═══ The data

(* ===== verification/Log.v ===== *)
(** * The commit log: internal/log/log.go

    An ordered list of segments.  A method that mutates the log is code on the
    pair of the [Log] and the world, and holds [l.mu] for its whole body, so
    that it is one atomic step; a method under the read lock takes the [Log]
    and is code on the world.  A [*Segment] is named by its index in
    [l.segments]. *)

From S2P Require Import Prelude GoNum OS Snappy Segment.

(** DefaultMaxSegmentSize *)
Definition DefaultMaxSegmentSize : Z := 1024 * 1024 * 1024.

(** [l_observer]: a compression observer is installed; [l_saved] are the
    values it was called with. *)
Record Log : Type := mkLog {
  l_dir : bytes;
  l_maxSegmentSize : Z;
  l_segments : list Segment;
  l_compressed : bool;
  l_observer : bool;
  l_saved : list Z
}.

Definition set_segments (segs : list Segment) (l : Log) : Log :=
  mkLog (l_dir l) (l_maxSegmentSize l) segs (l_compressed l) (l_observer l) (l_saved l).

Definition observe (v : Z) (l : Log) : Log :=
  mkLog (l_dir l) (l_maxSegmentSize l) (l_segments l) (l_compressed l) (l_observer l)
    (l_saved l ++ [v]).

(** A method of [l.segments[i]]. *)
Definition on_segment {A} (i : nat) (m : GoM (Segment * world) A) : GoM (Log * world) A :=
  λ '(l, w),
    match l_segments l !! i with
    | Some s => let '(r, (s', w')) := m (s, w) in (r, (set_segments (<[i := s']> (l_segments l)) l, w'))
    | None => (Panic, (l, w))
    end.
Lemma wp_Log_Close l w : wp (attempt (on_local l Log_Close)) (λ _ w', ro w w') (λ _ _, False) w.
Proof.
  assert (H : wp Log_Close (λ _ '(_, w'), ro w w') (λ _ '(_, w'), ro w w') (l, w)).
  { unfold Log_Close. wp_steps. eapply wp_mono; [by apply (wp_close_segments 0 _ None l w (λ _ '(_, w'), ro w w'))| |done].
    intros [e|] [l' w'] R; exact R. }
  revert H. unfold wp, attempt, on_local. destruct (Log_Close (l, w)) as [[a|e|] [l' w']]; done.
Qed.
(** The first [n] segments hold the messages below the base of the next one. *)
Lemma take_entries w l gs n s :
  log_view w l gs → l_segments l !! n = Some s →
  zlen (all_entries (take n gs)) = s_baseOffset s - log_base l.
Proof.
  intros V Hs. destruct (lv_first _ _ _ V) as (s0 & Hs0 & ->).
  by apply (chain_entries (l_segments l)); [apply V|apply V|..].
Qed.
End compact.

(** ** The rewriting *)

(** Nothing that was there is gone: existing files keep their contents and
    their names. *)
Definition kept (w w' : world) : Prop :=
  (w_next w ≤ w_next w')%nat ∧
  (∀ i, (i < w_next w)%nat → w_data w' !! i = w_data w !! i) ∧
  (∀ d name e, entries w d !! name = Some e → entries w' d !! name = Some e).

Lemma kept_refl w : kept w w.
Proof. by split_and!. Qed.

Lemma kept_ro w w1 w2 : kept w w1 → ro w1 w2 → kept w w2.
Proof. intros H [k ->]. exact H. Qed.

Lemma kept_create w w1 dir name : kept w w1 → entries w1 dir !! name = None → kept w (create_file dir name w1).
Proof.
  intros (H1 & H2 & H3) Hn. split_and!; simpl; [lia| |].
  - intros i Hi. rewrite lookup_insert_ne by lia. by apply H2.
  - intros d n e He. apply H3 in He. destruct (decide (d = dir)) as [->|].
    + rewrite entries_create, lookup_insert_ne; [done|]. intros ->. congruence.
    + by rewrite entries_create_ne.
Qed.

Lemma kept_del w w1 dir name : kept w w1 → entries w dir !! name = None → kept w (del_entry dir name w1).
Proof.
  intros (H1 & H2 & H3) Hn. split_and!; [done|done|]. intros d n e He. destruct (decide (d = dir)) as [->|].
  - rewrite entries_del, lookup_delete_ne; [by apply H3|]. intros ->. congruence.
  - unfold del_entry, entries at 1. simpl. rewrite lookup_insert_ne by done. by apply H3.
Qed.

Lemma kept_absent w w1 dir name : kept w w1 → entries w1 dir !! name = None → entries w dir !! name = None.
Proof.
  intros (_ & _ & H) Hn. destruct (entries w dir !! name) as [e|] eqn:He; [|done].
  apply H in He. congruence.
Qed.

Lemma kept_after w w0 w1 w2 : kept w w0 → after w1 w0 w2 → kept w w2.
Proof. intros H [k ->]. exact H. Qed.

Lemma wp_create_temp w fuel dir prefix suffix w1 (Q : bytes * file → world → Prop) E :
  kept w w1 →
  (∀ name f w2, kept w w2 → entries w dir !! name = None → Q (name, f) w2) →
  (∀ e w2, kept w w2 → E e w2) →
  wp (create_temp fuel dir prefix suffix) Q E w1.
Proof.
  intros Hk HQ HE. revert w1 Hk. induction fuel as [|fuel IH]; intros w1 Hk.
  { unfold wp. simpl. by apply HE. }
  unfold wp. cbn [create_temp]. set (w2 := set_rand _ w1). assert (Hk2 : kept w w2) by exact Hk.
  change (w_dirs w2) with (w_dirs w1).
  destruct (w_dirs w1 !! dir) as [ents|] eqn:Hd; [|by apply HE].
  assert (He : entries w2 dir = ents) by (unfold entries, w2; simpl; by rewrite Hd).
  set (name := prefix ++ _). destruct (ents !! name) as [e|] eqn:Hn.
  - apply (IH w2 Hk2).
  - rewrite <-He in Hn. apply HQ; [by apply kept_create|by eapply kept_absent].
Qed.

Lemma wp_CreateTemp w dir prefix suffix w1 (Q : bytes * file → world → Prop) E :
  kept w w1 →
  (∀ name f w2, kept w w2 → entries w dir !! name = None → Q (name, f) w2) →
  (∀ e w2, kept w w2 → E e w2) →
  wp (os_CreateTemp dir prefix suffix) Q E w1.
Proof.
  intros Hk HQ HE. apply wp_sys.
  - intros w2 R2. by eapply wp_create_temp; [eapply kept_ro|..].
  - intros e w2 R2 _. apply HE. by eapply kept_ro.
Qed.

Lemma wp_drop_file w f w1 (Q : unit → world → Prop) E :
  kept w w1 → (∀ w2, kept w w2 → Q tt w2) → wp (drop_file f) Q E w1.
Proof.
  intros Hk HQ. destruct (quiet_Close f w1) as (w2 & H & R). eapply wp_run; [exact H|].
  apply HQ. by eapply kept_ro.
Qed.

Lemma wp_remove_temp w dir name w1 (Q : unit → world → Prop) E :
  kept w w1 → entries w dir !! name = None → (∀ w2, kept w w2 → Q tt w2) →
  wp (ignore (os_Remove dir name)) Q E w1.
Proof.
  intros Hk Hn HQ. apply wp_ignore, wp_sys.
  - intros w2 R2. pose proof (kept_ro _ _ _ Hk R2) as Hk2. unfold wp.
    destruct (entries w2 dir !! name) as [[i|]|]; apply HQ; [by apply kept_del|done..].
  - intros e w2 R2 _. apply HQ. by eapply kept_ro.
Qed.

Section rewrite.
Context `{SN : Snappy}.

Lemma wp_compact_loop_closed n s c m src tl ti entries (Q : unit → world → Prop) (E : goerr → world → Prop) w :
  s_indexRead s = None → E ErrInvalid w → wp (compact_loop (S n) s c m src tl ti 0 entries) Q E w.
Proof.
  intros Hs HE. cbn [compact_loop]. unfold compact_record, readIndexEntry. rewrite Hs.
  wp_steps. exact HE.
Qed.

(** With the handles closed the rewriting fails, and cleans up after itself. *)
Lemma wp_rewrite_closed s m entries w w1 (Q : unit → world → Prop) (E : goerr → world → Prop) :
  kept w w1 → s_indexRead s = None → 0 < entries →
  (∀ e w2, kept w w2 → E e w2) →
  wp (rewrite_files s m entries) Q E w1.
Proof.
  intros Hk Hs Hn HE. unfold rewrite_files. wp_steps. apply wp_sys.
  2: { intros e w2 R2 _. apply HE. by eapply kept_ro. }
  intros w2 R2. pose proof (kept_ro _ _ _ Hk R2) as Hk2. unfold wp at 1.
  destruct (OS.entries w2 _ !! _) as [[i|]|]; [|by apply HE..].
  wp_steps. eapply (wp_CreateTemp w); [done| |].
  2: { intros e w3 Hk3. eapply (wp_drop_file w); [done|]. intros w4 Hk4. by apply HE. }
  intros n1 f1 w3 Hk3 Hn1. cbn beta iota. wp_steps. eapply (wp_CreateTemp w); [done| |].
  2: { intros e w4 Hk4. wp_step. eapply (wp_drop_file w); [done|]. intros w5 Hk5.
       wp_step. eapply (wp_drop_file w); [done|]. intros w6 Hk6.
       eapply (wp_remove_temp w); [done|done|]. intros w7 Hk7. by apply HE. }
  intros n2 f2 w4 Hk4 Hn2. cbn beta iota. wp_steps.
  destruct (Z.to_nat entries) as [|n] eqn:Hen; [lia|].
  apply wp_compact_loop_closed; [done|].
  repeat first [ eapply (wp_drop_file w); [done|]; let v := fresh "v" in let Hv := fresh "Hv" in intros v Hv
               | eapply (wp_remove_temp w); [done|done|]; let v := fresh "v" in let Hv := fresh "Hv" in intros v Hv
               | wp_step; cbn beta iota ].
  by apply HE.
Qed.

══════

◆ Directions ◆
In the listing above, find the line with "Lemma kept_absent w" and the line with "change (w_dirs w2) with (w_dirs w1)."; set down exactly those two lines and every line between them, nothing more.

◆ Answer box ◆
Lemma kept_absent w w1 dir name : kept w w1 → entries w1 dir !! name = None → entries w dir !! name = None.
Proof.
  intros (_ & _ & H) Hn. destruct (entries w dir !! name) as [e|] eqn:He; [|done].
  apply H in He. congruence.
Qed.

Lemma kept_after w w0 w1 w2 : kept w w0 → after w1 w0 w2 → kept w w2.
Proof. intros H [k ->]. exact H. Qed.

Lemma wp_create_temp w fuel dir prefix suffix w1 (Q : bytes * file → world → Prop) E :
  kept w w1 →
  (∀ name f w2, kept w w2 → entries w dir !! name = None → Q (name, f) w2) →
  (∀ e w2, kept w w2 → E e w2) →
  wp (create_temp fuel dir prefix suffix) Q E w1.
Proof.
  intros Hk HQ HE. revert w1 Hk. induction fuel as [|fuel IH]; intros w1 Hk.
  { unfold wp. simpl. by apply HE. }
  unfold wp. cbn [create_temp]. set (w2 := set_rand _ w1). assert (Hk2 : kept w w2) by exact Hk.
  change (w_dirs w2) with (w_dirs w1).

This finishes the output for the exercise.